* REQUIRED WORK
Each line of the data that includes the string "AIzaSample" is to be copied out.

* ENTRIES PROVIDED
(** A block holding the client [c] that returns a value only after one
    upstream operation on [c]. *)
Definition returns_after_call {A} (c : client) (m : M A) : Prop :=
  forall s v, fst (m s) = Return v -> exists r, snd (m s) = called c r s.

(** A handler that returns a value only after the accessor gave a client
    and one upstream operation was made on it. *)
Definition answers_by_calling {A} (w : world) (m : M A) : Prop :=
  forall s v,
    fst (m s) = Return v ->
    exists c s1 r,
      get_gmaps_client w s = (Return c, s1) /\ snd (m s) = called c r s1.

(** The log of a process that has one client, built from the key of the
    environment and cached, on which every upstream operation was made. *)
Definition served_by_one_client (w : world) (s : state) : Prop :=
  (gmaps s = None /\ log s = []) \/
  exists c requests,
    gmaps s = Some c /\
    GOOGLE_MAPS_API_KEY w = Some (client_key c) /\
    log s = Constructed c :: map (Called c) requests.

(** ** Output entries, field by field *)

(** [d.get("geometry", {}).get("location", {})] when the geometry, if
    there is one, is a dictionary. *)
Definition location_of (d : list (string * value)) : value :=
  match lookup "geometry" d with
  | Some (VDict g) => field g "location" (VDict [])
  | _ => VDict []
  end.

(** The geometry of an upstream record is absent or a dictionary. *)
Definition geometry_ok (d : list (string * value)) : Prop :=
  lookup "geometry" d = None \/ exists g, lookup "geometry" d = Some (VDict g).

Definition place_entry (p : list (string * value)) : value :=
  VDict [("name", field p "name" (VStr ""));
         ("formatted_address", field p "formatted_address" (VStr ""));
         ("location", location_of p);
         ("place_id", field p "place_id" (VStr ""));
         ("rating", field p "rating" VNone);
         ("types", field p "types" (VList []))].

Definition review_entry (r : list (string * value)) : value :=
  VDict [("author_name", field r "author_name" (VStr ""));
         ("rating", field r "rating" (VNum (NInt 0)));
         ("text", field r "text" (VStr ""));
         ("time", field r "time" (VNum (NInt 0)))].

Definition details_entry (d : list (string * value))
    (reviews : list (list (string * value))) : value :=
  VDict [("name", field d "name" (VStr ""));
         ("formatted_address", field d "formatted_address" (VStr ""));
         ("location", location_of d);
         ("formatted_phone_number", field d "formatted_phone_number" (VStr ""));
         ("website", field d "website" (VStr ""));
         ("rating", field d "rating" VNone);
         ("reviews", VList (map review_entry reviews));
         ("opening_hours", field d "opening_hours" (VDict []))].

Definition element_entry (e : list (string * value)) : value :=
  VDict [("status", field e "status" (VStr ""));
         ("duration", field e "duration" VNone);
         ("distance", field e "distance" VNone)].

Definition row_entry (elements : list (list (string * value))) : value :=
  VDict [("elements", VList (map element_entry elements))].

Definition elevation_entry (e : list (string * value)) : value :=
  VDict [("elevation", field e "elevation" (VNum (NInt 0)));
         ("location", field e "location" (VDict []));
         ("resolution", field e "resolution" (VNum (NInt 0)))].

(** An upstream list field of a record: the list, or nothing when the
    field is absent. *)
Definition list_field (d : list (string * value)) (k : string)
    (items : list value) : Prop :=
  lookup k d = Some (VList items) \/ (lookup k d = None /\ items = []).

(** ** Sample worlds *)

(** A credential is set, construction succeeds, and every upstream operation
    answers [answer]. *)
Definition fixture (answer : result value) : world :=
  World (Some "AIzaSample") (fun _ => None) (fun _ _ => answer)
        (fun _ => "(float)").

(** No credential in the environment. *)
Definition no_credential : world :=
  World None (fun _ => None) (fun _ _ => Return VNone) (fun _ => "(float)").

Definition sample_client : client := Client "AIzaSample" 0.

(** A route of two legs; the first has one step. *)
Definition sample_route : route_view :=
  let step := [("html_instructions", VStr "Turn <b>left</b>");
               ("distance", VDict [("text", VStr "0.2 mi")]);
               ("travel_mode", VStr "WALKING")] in
  let leg := [("distance", VDict [("text", VStr "1.0 mi")]);
              ("duration", VDict [("text", VStr "20 mins")]);
              ("steps", VList [VDict step])] in
  let second := VDict [("distance", VDict [("text", VStr "7.5 mi")])] in
  RouteView [("summary", VStr "Main St"); ("legs", VList [VDict leg; second])]
            leg [step] [second].

(* ===================================================================== *)
(** * Basic facts                                                         *)
(* ===================================================================== *)

Lemma between_iff (lo hi : Z) (x : number) :
  between lo x hi = true <-> in_range lo x hi.
Proof.
  unfold between; destruct x as [z | q | [|] | ]; simpl.
  - rewrite andb_true_iff, !Z.leb_le. tauto.
  - rewrite andb_true_iff, !Qle_bool_iff. tauto.
  - split; [discriminate | tauto].
  - split; [discriminate | tauto].
  - split; [discriminate | tauto].
Qed.

Lemma between_false (lo hi : Z) (x : number) :
  between lo x hi = false <-> ~ in_range lo x hi.
Proof.
  rewrite <- between_iff. destruct (between lo x hi); split; intros H;
    try reflexivity; try discriminate; try congruence.
Qed.

(** The accessor with a client in the cache. *)
Lemma get_gmaps_client_cached (w : world) (s : state) (c : client) :
  gmaps s = Some c -> get_gmaps_client w s = (Return c, s).
Proof.
  intros H. unfold get_gmaps_client, bind, read_gmaps. simpl. rewrite H.
  reflexivity.
Qed.

(** Whatever the accessor answers, the same question in the state it left
    gets the same answer and changes nothing. *)
Lemma get_gmaps_client_settles (w : world) (s : state) :
  get_gmaps_client w (snd (get_gmaps_client w s)) =
    (fst (get_gmaps_client w s), snd (get_gmaps_client w s)).
Proof.
  unfold get_gmaps_client at 2 3 4. unfold bind, read_gmaps. simpl.
  destruct (gmaps s) as [c |] eqn:Hg.
  - simpl. now apply get_gmaps_client_cached.
  - destruct (GOOGLE_MAPS_API_KEY w) as [k |] eqn:Hk.
    + destruct (str_truthy k) eqn:Ht; simpl.
      * unfold new_Client. destruct (Client_init w k) as [e |] eqn:Hc; simpl.
        -- unfold get_gmaps_client, bind, read_gmaps. simpl.
           rewrite Hg, Hk, Ht. simpl. unfold new_Client. now rewrite Hc.
        -- now apply get_gmaps_client_cached.
      * unfold get_gmaps_client, bind, read_gmaps. simpl.
        now rewrite Hg, Hk, Ht.
    + simpl. unfold get_gmaps_client, bind, read_gmaps. simpl.
      now rewrite Hg, Hk.
Qed.

(** A successful accessor leaves its answer in the cache; a failing one
    leaves the state as it was. *)
Lemma get_gmaps_client_returns (w : world) (s s1 : state) (c : client) :
  get_gmaps_client w s = (Return c, s1) -> gmaps s1 = Some c.
Proof.
  unfold get_gmaps_client, bind, read_gmaps, raise_ValueError, raise. simpl.
  destruct (gmaps s) as [c0 |] eqn:Hg.
  - intros H; inversion H; subst; assumption.
  - destruct (GOOGLE_MAPS_API_KEY w) as [k |]; [| discriminate].
    destruct (str_truthy k); simpl; [| discriminate].
    unfold new_Client. destruct (Client_init w k); simpl; [discriminate |].
    intros H; inversion H; subst; reflexivity.
Qed.

Lemma get_gmaps_client_raises (w : world) (s s1 : state) (e : exn) :
  get_gmaps_client w s = (Raise e, s1) -> s1 = s.
Proof.
  unfold get_gmaps_client, bind, read_gmaps, raise_ValueError, raise. simpl.
  destruct (gmaps s) as [c0 |] eqn:Hg; [discriminate |].
  destruct (GOOGLE_MAPS_API_KEY w) as [k |]; [| now intros H; inversion H].
  destruct (str_truthy k); simpl; [| now intros H; inversion H].
  unfold new_Client. destruct (Client_init w k); simpl.
  - now intros H; inversion H.
  - discriminate.
Qed.

(** The accessor never performs an upstream operation. *)
Lemma get_gmaps_client_calls (w : world) (s : state) :
  upstream_calls (log (snd (get_gmaps_client w s))) = upstream_calls (log s).
Proof.
  unfold get_gmaps_client, bind, read_gmaps, raise_ValueError, raise. simpl.
  destruct (gmaps s); [reflexivity |].
  destruct (GOOGLE_MAPS_API_KEY w) as [k |]; [| reflexivity].
  destruct (str_truthy k); simpl; [| reflexivity].
  unfold new_Client. destruct (Client_init w k); simpl; [reflexivity |].
  induction (log s) as [| [c | c r] l IH]; simpl; congruence.
Qed.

* SOLUTION
  World (Some "AIzaSample") (fun _ => None) (fun _ _ => answer)
Definition sample_client : client := Client "AIzaSample" 0.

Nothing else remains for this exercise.